Jordan Harris (born July 7, 2000) is an American professional ice hockey defenseman for the Montreal Canadiens of the National Hockey League (NHL). The Canadiens selected him in the third round, 71st overall, of the 2018 NHL Entry Draft.

Early life 
Harris was born on July 7, 2000, in Haverhill, Massachusetts, to Ginny and Peter Harris, a nurse and physical therapist. His father played ice hockey for UMass Lowell, and Jordan almost became a goaltender like his father and older brother Elijah, but he "liked being able to skate and play out of the net too much", so he became a defenseman. He attended Haverhill High School for one year before transferring to Kimball Union Academy, a boarding school in New Hampshire. In his three years at Kimball, Harris had 18 goals and 64 assists in 111 games, and he was the team's captain during the 2017–18 season. That season, he had six goals and 29 assists in 37 games and was also a star on Kimball's lacrosse team. Harris also played five games with the Youngstown Phantoms of the United States Hockey League during their 2017–18 season.

Playing career

College 
The Montreal Canadiens of the National Hockey League (NHL) selected Harris in the third round, 71st overall, of the 2018 NHL Entry Draft.
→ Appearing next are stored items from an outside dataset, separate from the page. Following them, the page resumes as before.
(** X12. pixelsPerCm stays the derived quantity: from a first visit
    (empty storage), through any sequence of [setCalibration], [reset] and
    [save] calls that never pass pixelsPerCm themselves nor a zero screen
    width, each made under the window of its moment, pixelsPerCm is what
    [computePixelsPerCm] gives for the stored screen width under the
    window of the last call that derived it (a [setCalibration] with a
    width or height, a [reset], else the constructor).  [getCmPerPixel]
    reads the window anew: where both are numbers other than 0, their
    product is the ratio of the two pixel widths, and so 1 as long as the
    pixel width has not changed since pixelsPerCm was derived. *)
Theorem pixelsPerCm_stays_derived (w0 : Window) (ops : list (Window * Call)) :
  Forall (fun at_ => leaves_derived (snd at_)) ops ->
  let m := calls (new w0 (mkStorage None false)) ops in
  let w := derived_under w0 ops in
  pixelsPerCm (getCalibration m) = computePixelsPerCm w (getCalibration m) /\
  forall (now : Window) (perCm perPixel : R),
    pixelsPerCm (getCalibration m) = Finite perCm ->
    getCmPerPixel now m = Finite perPixel ->
    perCm <> 0 -> perPixel <> 0 ->
    perPixel * perCm = screenWidthPx w / screenWidthPx now /\
    (screenWidthPx now = screenWidthPx w -> perPixel * perCm = 1).
Proof.
  intros Hops m w.
  assert (H0 : pixelsPerCm (data (new w0 (mkStorage None false)))
               = computePixelsPerCm w0 (data (new w0 (mkStorage None false)))).
  { rewrite new_first_visit. reflexivity. }
  pose proof (calls_keep_derived ops w0 _ Hops H0) as Hp.
  fold m in Hp. fold w in Hp. unfold getCalibration.
  split; [exact Hp |].
  intros now perCm perPixel E1 E2 N1 N2.
  rewrite Hp in E1. unfold computePixelsPerCm in E1. unfold getCmPerPixel in E2.
  destruct (divide_finite _ _ _ E1 N1) as [Hw Ev].
  destruct (divide_finite _ _ _ E2 N2) as [Hn Ec].
  assert (Hprod : perPixel * perCm = screenWidthPx w / screenWidthPx now).
  { rewrite Ev, Ec. field. auto. }
  split; [exact Hprod |].
  intros E. rewrite Hprod, E. field. rewrite <- E. exact Hn.
Qed.

Lemma pixelsPerCm_stays_derived_witness :
  pixelsPerCm
    (getCalibration
       (calls (new (mkWindow 1920 1080 2) (mkStorage None false))
          [(mkWindow 1920 1080 2,
            SetCalibration (mkPartial (Some 50) None None None None None));
           (mkWindow 1280 720 1, Save)]))
  = computePixelsPerCm
      (derived_under (mkWindow 1920 1080 2)
         [(mkWindow 1920 1080 2,
           SetCalibration (mkPartial (Some 50) None None None None None));
          (mkWindow 1280 720 1, Save)])
      (getCalibration
         (calls (new (mkWindow 1920 1080 2) (mkStorage None false))
            [(mkWindow 1920 1080 2,
              SetCalibration (mkPartial (Some 50) None None None None None));
             (mkWindow 1280 720 1, Save)])).
Proof.
  destruct (pixelsPerCm_stays_derived (mkWindow 1920 1080 2)
              [(mkWindow 1920 1080 2,
                SetCalibration (mkPartial (Some 50) None None None None None));
               (mkWindow 1280 720 1, Save)])
    as (H & _).
  - repeat constructor. cbn [p_screenWidthCm]. intros v E. injection E as <-. lra.
  - exact H.
Defined.

(** X13. [reset] is a first visit: whatever was calibrated and stored, the
    manager after [reset] is the one the constructor builds from empty
    storage (defaults with pixelsPerCm derived from the window), the
    calibrated mark is gone, and a reload gives the same manager again. *)
Theorem reset_is_first_visit (w : Window) (m : Manager) :
  reset w m = new w (mkStorage None false) /\
  isCalibrated (reset w m) = false /\
  new w (storage (reset w m)) = reset w m /\
  screenWidthCm (getCalibration (reset w m)) = 34 /\
  screenHeightCm (getCalibration (reset w m)) = 19 /\
  viewingDistanceCm (getCalibration (reset w m)) = 60 /\
  pixelsPerCm (getCalibration (reset w m)) = divide (screenWidthPx w) 34 /\
  (MIN_VALUE / 2 < Rabs (screenWidthPx w / 34) < OVERFLOW ->
   pixelsPerCm (getCalibration (reset w m)) = Finite (screenWidthPx w / 34)).
Proof.
  assert (T : truthy 0 = false) by (apply truthy_false; reflexivity).
  assert (E : reset w m = new w (mkStorage None false)).
  { unfold reset, new, load. cbn [item].
    change (is_zero (pixelsPerCm DEFAULT_CALIBRATION)) with (negb (truthy 0)).
    rewrite T. reflexivity. }
  split; [exact E |]. split; [reflexivity |]. split.
  - rewrite E at 2. reflexivity.
  - do 4 (split; [reflexivity |]).
    intros Hr. unfold reset, getCalibration. cbn [data with_pixelsPerCm pixelsPerCm].
    unfold computePixelsPerCm. change (screenWidthCm DEFAULT_CALIBRATION) with 34.
    apply divide_in_range; [lra | exact Hr].
Qed.

End CalibrationManagerFacts.

(** ** Reconnecting socket: the other callbacks *)

Module UseWebSocketMore.
Import UseWebSocket.
Open Scope Z_scope.

Lemma acts_snoc (o : UseWebSocketOptions) (h : Hook) (l : list Action) (a : Action) :
  acts o h (l ++ [a]) = act o (acts o h l) a.
Proof. unfold acts. rewrite fold_left_app. reflexivity. Qed.

Lemma act_connected (o : UseWebSocketOptions) (h : Hook) (a : Action) :
  (connected h = true <-> wsRef h = Some OPEN) /\ 0 <= reconnectAttemptRef h ->
  (connected (act o h a) = true <-> wsRef (act o h a) = Some OPEN) /\
  0 <= reconnectAttemptRef (act o h a).
Proof.
  intros [Hc Ha]. destruct a as [ev |].
  - cbn [act]. unfold step. destruct (enabled h ev) eqn:En; [| auto].
    destruct ev as [| | id |].
    + simpl. split; [tauto | lia].
    + unfold onclose. destruct (autoReconnect o && negb (intentionalCloseRef h)); simpl;
        (split; [split; intros H; discriminate H | lia]).
    + unfold fire, connect. cbn [wsRef].
      destruct (wsRef h) as [[| | |] |] eqn:E; cbn [connected wsRef reconnectAttemptRef];
        try (split; [exact Hc | exact Ha]);
        (split; [| exact Ha]); split; intros H; try discriminate H;
        apply Hc in H; discriminate H.
    + unfold close. simpl. split; [| exact Ha].
      split; intros H; [discriminate H |].
      destruct (wsRef h) as [[| | |] |]; discriminate H.
  - cbn [act]. unfold reconnect, close. simpl. split; [| exact Ha].
    split; intros H; [discriminate H |].
    destruct (wsRef h) as [[| | |] |]; discriminate H.
Qed.

Lemma acts_connected (o : UseWebSocketOptions) (l : list Action) :
  forall h,
    (connected h = true <-> wsRef h = Some OPEN) /\ 0 <= reconnectAttemptRef h ->
    (connected (acts o h l) = true <-> wsRef (acts o h l) = Some OPEN) /\
    0 <= reconnectAttemptRef (acts o h l).
Proof.
  unfold acts. induction l as [| a l IH]; intros h H; [exact H |].
  cbn [fold_left]. apply IH. apply act_connected. exact H.
Qed.

Lemma mounted_connected :
  (connected mounted = true <-> wsRef mounted = Some OPEN) /\
  0 <= reconnectAttemptRef mounted.
Proof. simpl. split; [split; intros H; discriminate H | lia]. Qed.

(** X15. The [connected] flag tells the truth: in every state reached from
    mounting through socket events, timeouts, [close()] and [reconnect()],
    [connected] is true exactly when the current socket is open, which is
    exactly when [send] hands data to the socket instead of dropping it;
    the attempt counter is never negative. *)
Theorem connected_iff_open (o : UseWebSocketOptions) (l : list Action) :
  let h := acts o mounted l in
  (connected h = true <-> wsRef h = Some OPEN) /\
  send h = connected h /\
  0 <= reconnectAttemptRef h.
Proof.
  intros h. destruct (acts_connected o l mounted mounted_connected) as [Hc Ha].
  fold h in Hc, Ha. split; [exact Hc |]. split; [| exact Ha].
  unfold send. destruct (connected h) eqn:E.
  - rewrite (proj1 Hc eq_refl). reflexivity.
  - destruct (wsRef h) as [[| | |] |] eqn:W; try reflexivity.
    assert (H : false = true) by (apply Hc; reflexivity). discriminate H.
Qed.

(** *** Backoff delays *)

Lemma backoff_bounds (o : UseWebSocketOptions) (attempt : Z) :
  0 <= reconnectDelay o -> 0 <= attempt ->
  Z.min (reconnectDelay o) (maxReconnectDelay o) <= backoff o attempt
  /\ backoff o attempt <= maxReconnectDelay o.
Proof.
  intros Hb Ha. unfold backoff.
  assert (H1 : 1 <= 2 ^ attempt).
  { change 1 with (2 ^ 0). apply Z.pow_le_mono_r; lia. }
  assert (H2 : reconnectDelay o <= reconnectDelay o * 2 ^ attempt) by nia.
  lia.
Qed.

Lemma backoff_monotone (o : UseWebSocketOptions) (a a' : Z) :
  0 <= reconnectDelay o -> 0 <= a <= a' -> backoff o a <= backoff o a'.
Proof.
  intros Hb Ha. unfold backoff.
  assert (H : 2 ^ a <= 2 ^ a') by (apply Z.pow_le_mono_r; lia).
  assert (H2 : reconnectDelay o * 2 ^ a <= reconnectDelay o * 2 ^ a') by nia.
  lia.
Qed.

Lemma newest_snoc (ts : list (nat * Z)) (t : nat * Z) : newest (ts ++ [t]) = Some t.
Proof.
  induction ts as [| t0 ts IH]; [reflexivity |].
  simpl. destruct (ts ++ [t]) eqn:E.
  - destruct ts; discriminate E.
  - exact IH.
Qed.

(** What a close event schedules, if anything. *)
Lemma scheduled_onclose (o : UseWebSocketOptions) (h : Hook) :
  scheduled h (onclose o h) =
  if autoReconnect o && negb (intentionalCloseRef h)
  then Some (backoff o (reconnectAttemptRef h))
  else None.
Proof.
  unfold scheduled, onclose.
  destruct (autoReconnect o && negb (intentionalCloseRef h)); cbn [nextTimerId timers].
  - assert (T : Nat.ltb (nextTimerId h) (S (nextTimerId h)) = true)
      by (apply Nat.ltb_lt; lia).
    rewrite T, newest_snoc. reflexivity.
  - rewrite Nat.ltb_irrefl. reflexivity.
Qed.

Lemma backoffs_bounded (o : UseWebSocketOptions) (l : list Action) :
  0 <= reconnectDelay o ->
  forall h,
    (connected h = true <-> wsRef h = Some OPEN) /\ 0 <= reconnectAttemptRef h ->
    forall d, In d (backoffs o h l) ->
      Z.min (reconnectDelay o) (maxReconnectDelay o) <= d <= maxReconnectDelay o.
Proof.
  intros Hb. induction l as [| a l IH]; intros h Hh d Hin; [destruct Hin |].
  pose proof (act_connected o h a Hh) as Hh'.
  cbn [backoffs] in Hin.
  destruct a as [[| | id |] |]; try (apply (IH _ Hh' d Hin)).
  cbn [act] in Hin, Hh'. unfold step in Hin at 1.
  destruct (enabled h SocketClosed) eqn:En.
  - rewrite scheduled_onclose in Hin.
    destruct (autoReconnect o && negb (intentionalCloseRef h)).
    + destruct Hin as [<- | Hin].
      * apply backoff_bounds; [exact Hb | apply Hh].
      * apply (IH _ Hh' d Hin).
    + apply (IH _ Hh' d Hin).
  - assert (E : scheduled h h = None).
    { unfold scheduled. rewrite Nat.ltb_irrefl. reflexivity. }
    rewrite E in Hin. apply (IH _ Hh' d Hin).
Qed.

(** X16. Reconnect delays are bounded on both sides: with a positive
    base delay, every delay scheduled along any sequence of socket events,
    timeouts, [close()] and [reconnect()] calls lies between
    min(baseDelay, maxDelay) and maxDelay, and the delay for a later
    attempt is never shorter than for an earlier one.  (A base delay of 0
    is left out: there the product 0 * 2 ** attempt stops being a number
    once 2 ** attempt overflows.) *)
Theorem backoff_delays_bounded (o : UseWebSocketOptions) (l : list Action) (d : Z) :
  0 < reconnectDelay o ->
  In d (backoffs o mounted l) ->
  Z.min (reconnectDelay o) (maxReconnectDelay o) <= d <= maxReconnectDelay o /\
  forall a a' : Z, 0 <= a <= a' -> backoff o a <= backoff o a'.
Proof.
  intros Hb Hin. apply Z.lt_le_incl in Hb. split.
  - apply (backoffs_bounded o l Hb mounted mounted_connected d Hin).
  - intros a a' Ha. apply backoff_monotone; assumption.
Qed.

Lemma backoff_delays_bounded_witness :
  Z.min (reconnectDelay default_options) (maxReconnectDelay default_options) <= 1000
  <= maxReconnectDelay default_options.
Proof.
  destruct (backoff_delays_bounded default_options [Happens SocketClosed] 1000) as [H _].
  - simpl. lia.
  - vm_compute. left. reflexivity.
  - exact H.
Defined.

Lemma clearTimeout_fresh (id : nat) (d : Z) (ts : list (nat * Z)) :
  (forall t, In t ts -> (fst t < id)%nat) ->
  clearTimeout id (ts ++ [(id, d)]) = ts.
Proof.
  intros Hf. unfold clearTimeout. rewrite List.filter_app. simpl.
  rewrite Nat.eqb_refl. simpl. rewrite app_nil_r.
  induction ts as [| t ts IH]; [reflexivity |].
  simpl. assert (Ht : (fst t < id)%nat) by (apply Hf; left; reflexivity).
  assert (E : Nat.eqb (fst t) id = false) by (apply Nat.eqb_neq; lia).
  rewrite E. simpl. f_equal. apply IH. intros t' Hin. apply Hf. right. exact Hin.
Qed.

Lemma existsb_snoc_id (id : nat) (d : Z) (ts : list (nat * Z)) :
  existsb (fun t => Nat.eqb (fst t) id) (ts ++ [(id, d)]) = true.
Proof.
  rewrite existsb_app. simpl. rewrite Nat.eqb_refl, orb_true_r. reflexivity.
Qed.

(** One failed attempt: the close event schedules the backoff of the
    current attempt, the timeout connects again. *)
Lemma one_failure (o : UseWebSocketOptions) (h : Hook) :
  autoReconnect o = true ->
  intentionalCloseRef h = false ->
  enabled h SocketClosed = true ->
  ids_fresh h ->
  let h1 := step o h SocketClosed in
  let h2 := step o h1 (TimerFired (nextTimerId h)) in
  scheduled h h1 = Some (backoff o (reconnectAttemptRef h)) /\
  scheduled h1 h2 = None /\
  wsRef h2 = Some CONNECTING /\
  intentionalCloseRef h2 = false /\
  reconnectAttemptRef h2 = reconnectAttemptRef h + 1 /\
  timers h2 = timers h /\
  nextTimerId h2 = S (nextTimerId h) /\
  connected h2 = false.
Proof.
  intros Hauto Hi Hen Hfresh h1 h2.
  assert (E1 : h1 = onclose o h) by (unfold h1, step; rewrite Hen; reflexivity).
  assert (Hs : scheduled h h1 = Some (backoff o (reconnectAttemptRef h))).
  { rewrite E1, scheduled_onclose, Hauto, Hi. reflexivity. }
  assert (E1' : h1 = {| connected := false;
                        wsRef := Some CLOSED;
                        reconnectAttemptRef := reconnectAttemptRef h + 1;
                        reconnectTimerRef := Some (nextTimerId h);
                        intentionalCloseRef := intentionalCloseRef h;
                        timers := timers h ++ [(nextTimerId h, backoff o (reconnectAttemptRef h))];
                        nextTimerId := S (nextTimerId h) |}).
  { rewrite E1. unfold onclose. rewrite Hauto, Hi. reflexivity. }
  assert (E2 : h2 = fire h1 (nextTimerId h)).
  { unfold h2, step. rewrite E1'. cbn [enabled timers].
    rewrite existsb_snoc_id. reflexivity. }
  split; [exact Hs |].
  rewrite E2, E1'. unfold fire, connect. cbn [wsRef timers].
  rewrite (clearTimeout_fresh _ _ _ Hfresh).
  unfold scheduled. cbn [nextTimerId]. rewrite Nat.ltb_irrefl.
  rewrite Hi. repeat split; reflexivity.
Qed.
At the time of the draft, he had committed to playing college ice hockey at Northeastern. He was joined at Northeastern by another prospect in the Canadiens organization, goaltender Cayden Primeau. Harris picked up his first collegiate goal on October 13, 2018, opening the scoring for Northeastern in their 5–0 shutout win over Sacred Heart. Harris had one goal and 12 assists in 39 games during his freshman season with Northeastern, which won both the 2019 Beanpot and the 2019 Hockey East Men's Ice Hockey Tournament.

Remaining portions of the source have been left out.